In order to ensure that your monthly cash flow is acceptable, it may frequently necessitate a higher down payment, resulting in a mortgage with a lower amount. In an ideal world, you would pay off the mortgage so that there is no doubt that you will receive substantial monthly cash flow. This ought to be an essential part of one’s retirement strategy. If you do this a few times, you won’t have to worry about money in the future, which is the main goal and the reward for buying investment property in the first place.

Depreciation is the meaning of the “D” in IDEAL. You can save money on taxes by using the depreciation of investment real estate. What exactly is depreciation? It is a non-cost accounting strategy for taking into account the total financial burden of investing in real estate. Another way to look at it is that when you buy a brand-new car, its value decreases as soon as you drive it off the lot. The IRS lets you deduct this amount each year from your taxes on your investment real estate property. Kindly note: This is not intended to be tax advice or a lesson in tax policy because I am not a tax professional.

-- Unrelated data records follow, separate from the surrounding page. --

(** An early return of the loop is one of its two 400 answers. *)
Lemma validate_inl_error req r :
  validate req = Ret (inl r) → ∃ key, r = missing_field key ∨ r = invalid_field key.
Proof.
  intros Hv. pose proof (validate_Ret_small req _ Hv) as Hs.
  apply validate_loop_inl in Hv as (_ & key & _ & _ & _ & [[_ ->]|[_ ->]]); eauto.
Qed.

(** The loop from any point on computes the specification, the fields
    still to check being fresh in [files]. *)
Lemma validate_loop_spec req keys files :
  (req_content_length req ≤ MAX_CONTENT_LENGTH)%Z →
  NoDup keys → (∀ k, k ∈ keys → k ∉ files.*1) →
  validate_loop req keys files =
    match first_failure req keys with
    | Some r => Ret (inl r)
    | None => Ret (inr (files ++ omap (λ k, pair k <$> field_upload req k) keys))
    end.
Proof.
  intros Hs. revert files. induction keys as [|k keys IH]; intros files Hnd Hfresh.
  - by rewrite app_nil_r.
  - rewrite validate_loop_cons by done. cbn [first_failure].
    destruct (field_check req k) as [| |u] eqn:E; [done|done|].
    assert (omap (λ k, pair k <$> field_upload req k) (k :: keys) =
            (k, u) :: omap (λ k, pair k <$> field_upload req k) keys) as ->
      by (cbn; unfold field_upload at 1; by rewrite E).
    apply NoDup_cons in Hnd as [Hk Hnd]. rewrite dict_set_fresh by set_solver.
    rewrite IH; [|done|].
    + destruct (first_failure req keys); [done|]. by rewrite <- app_assoc.
    + intros k' Hk'. rewrite fmap_app. cbn. rewrite elem_of_app, list_elem_of_singleton.
      intros [Hf| ->]; [apply (Hfresh k'); set_solver|set_solver].
Qed.

(** ** Theorems *)

(** C20: [allowed_file] never raises, and it accepts a file name exactly
    when the name has a dot and the text after its last dot, lowered, is
    one of png, jpg, jpeg, webp. *)
Theorem allowed_file_correct (name : string) :
  ∃ b, allowed_file name = Ret b ∧ (b = true ↔ ext_allowed name).
Proof.
  rewrite allowed_file_Ret. eexists; split; [reflexivity|].
  destruct (split_last "." name) as [[stem ext]|] eqn:E; split.
  - intros Hb%bool_decide_eq_true_1. apply split_last_Some in E as [-> Hd]. by exists stem, ext.
  - intros (stem' & ext' & -> & Hd & Hin).
    rewrite split_last_app in E by done. injection E as <- <-. by apply bool_decide_eq_true_2.
  - done.
  - intros (stem' & ext' & -> & Hd & Hin). by rewrite split_last_app in E.
Qed.

(** C3: on a request within the size limit, validation rejects with [r]
    exactly when some field of [expected] fails (absent, empty file name,
    or a disallowed extension), every field before it passes, and [r]
    names that field with the message of its failure. *)
Theorem validate_rejects_first_failure (req : request) (r : response) :
  (req_content_length req ≤ MAX_CONTENT_LENGTH)%Z →
  validate req = Ret (inl r) ↔
  ∃ pre key post, expected = pre ++ key :: post ∧ Forall (field_ok req) pre ∧
                  field_failure req key r.
Proof. intros Hs. by apply validate_loop_inl. Qed.

(** C4: when validation passes, every expected field holds an accepted
    upload and [files] lists them in the order of [expected]
    (selfie, img1, ..., img4), each with the upload its field carries. *)
Theorem validate_accepts (req : request) (files : list (string * upload)) :
  validate req = Ret (inr files) →
  Forall (field_ok req) expected ∧ files.*1 = expected ∧
  ∀ k u, (k, u) ∈ files → field_check req k = FOk u.
Proof. apply validate_inr_files. Qed.

(** An oversized request never reaches the field checks: reading
    [request.files] raises [RequestEntityTooLarge]. *)
Lemma validate_too_large (req : request) :
  (MAX_CONTENT_LENGTH < req_content_length req)%Z →
  validate req = Raise RequestEntityTooLarge.
Proof.
  intros H. unfold validate, validate_loop, expected, request_files.
  destruct (Z.ltb_spec MAX_CONTENT_LENGTH (req_content_length req)); [done|lia].
Qed.

(** ** Concrete requests *)

Definition sample_upload (name : string) : upload := mkUpload name [].

(** Every field present with an accepted name. *)
Definition request_ok : request :=
  mkRequest "POST" "/verify" 1000
    [("selfie", sample_upload "me.JPG"); ("img1", sample_upload "a.png");
     ("img2", sample_upload "b.jpeg"); ("img3", sample_upload "c.webp");
     ("img4", sample_upload "d.jpg")].

(** img3 is absent, but the selfie's extension is refused first. *)
Definition request_gif_selfie_no_img3 : request :=
  mkRequest "POST" "/verify" 1000
    [("selfie", sample_upload "me.gif"); ("img1", sample_upload "a.png");
     ("img2", sample_upload "b.png"); ("img4", sample_upload "d.png")].

(** Witness of C3: the request without img3 is answered with the
    selfie's invalid type, the first failure in [expected] order. *)
Lemma validate_rejects_first_failure_witness :
  validate request_gif_selfie_no_img3 = Ret (inl (invalid_field "selfie")).
Proof.
  apply (proj2 (validate_rejects_first_failure request_gif_selfie_no_img3 _ ltac:(vm_compute; discriminate))).
  exists [], "selfie", ["img1"; "img2"; "img3"; "img4"].
  split; [reflexivity|]. split; [constructor|]. right. split; vm_compute; reflexivity.
Defined.

(** Witness of C4, on a request with all five fields. *)
Lemma validate_accepts_witness :
  Forall (field_ok request_ok) expected ∧ (req_files request_ok).*1 = expected.
Proof.
  destruct (validate_accepts request_ok (req_files request_ok)
              ltac:(vm_compute; reflexivity)) as (H1 & H2 & _).
  split; [exact H1|exact H2].
Defined.

(** C13: the field loop of [verify], with its [files] dict filled in
    place, computes its declarative specification [validate_spec] on
    every request: the same exception, the same early answer, the same
    uploads in the same order. *)
Theorem validate_refines_spec (req : request) : validate req = validate_spec req.
Proof.
  unfold validate_spec. destruct (Z.ltb_spec MAX_CONTENT_LENGTH (req_content_length req)).
  - by apply validate_too_large.
  - unfold validate. rewrite validate_loop_spec; [done|lia| |set_solver].
    repeat constructor; set_solver.
Qed.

Having said that, the length of time (recovery period depends on the type of property—residential or commercial) and the overall value of the structure of the property determine the depreciation of a real estate investment property. If you’ve ever received a property tax bill, the assessed value of your property is typically broken down into two categories: one for the land’s value and the other for the building’s value. Your total “basis” for property taxation is the sum of these two values. When it comes to depreciation, you can only deduct the structure’s original base value from your taxes; Due to the fact that land is typically only appreciated, the IRS prohibits depreciation. The structure on the property, like your brand-new car as it drives off the lot, is getting less and less valuable every year as its effective age increases. Additionally, this can help you save money on taxes.

The best illustration of the benefit of this idea is that you can actually turn a property that generates positive cash flow into one that shows a loss (on paper) when dealing with taxes and the IRS by using depreciation. Additionally, you can deduct that paper loss from your income for tax purposes. As a result, it is a significant advantage for those who are specifically seeking a “tax-shelter” for their real estate investments.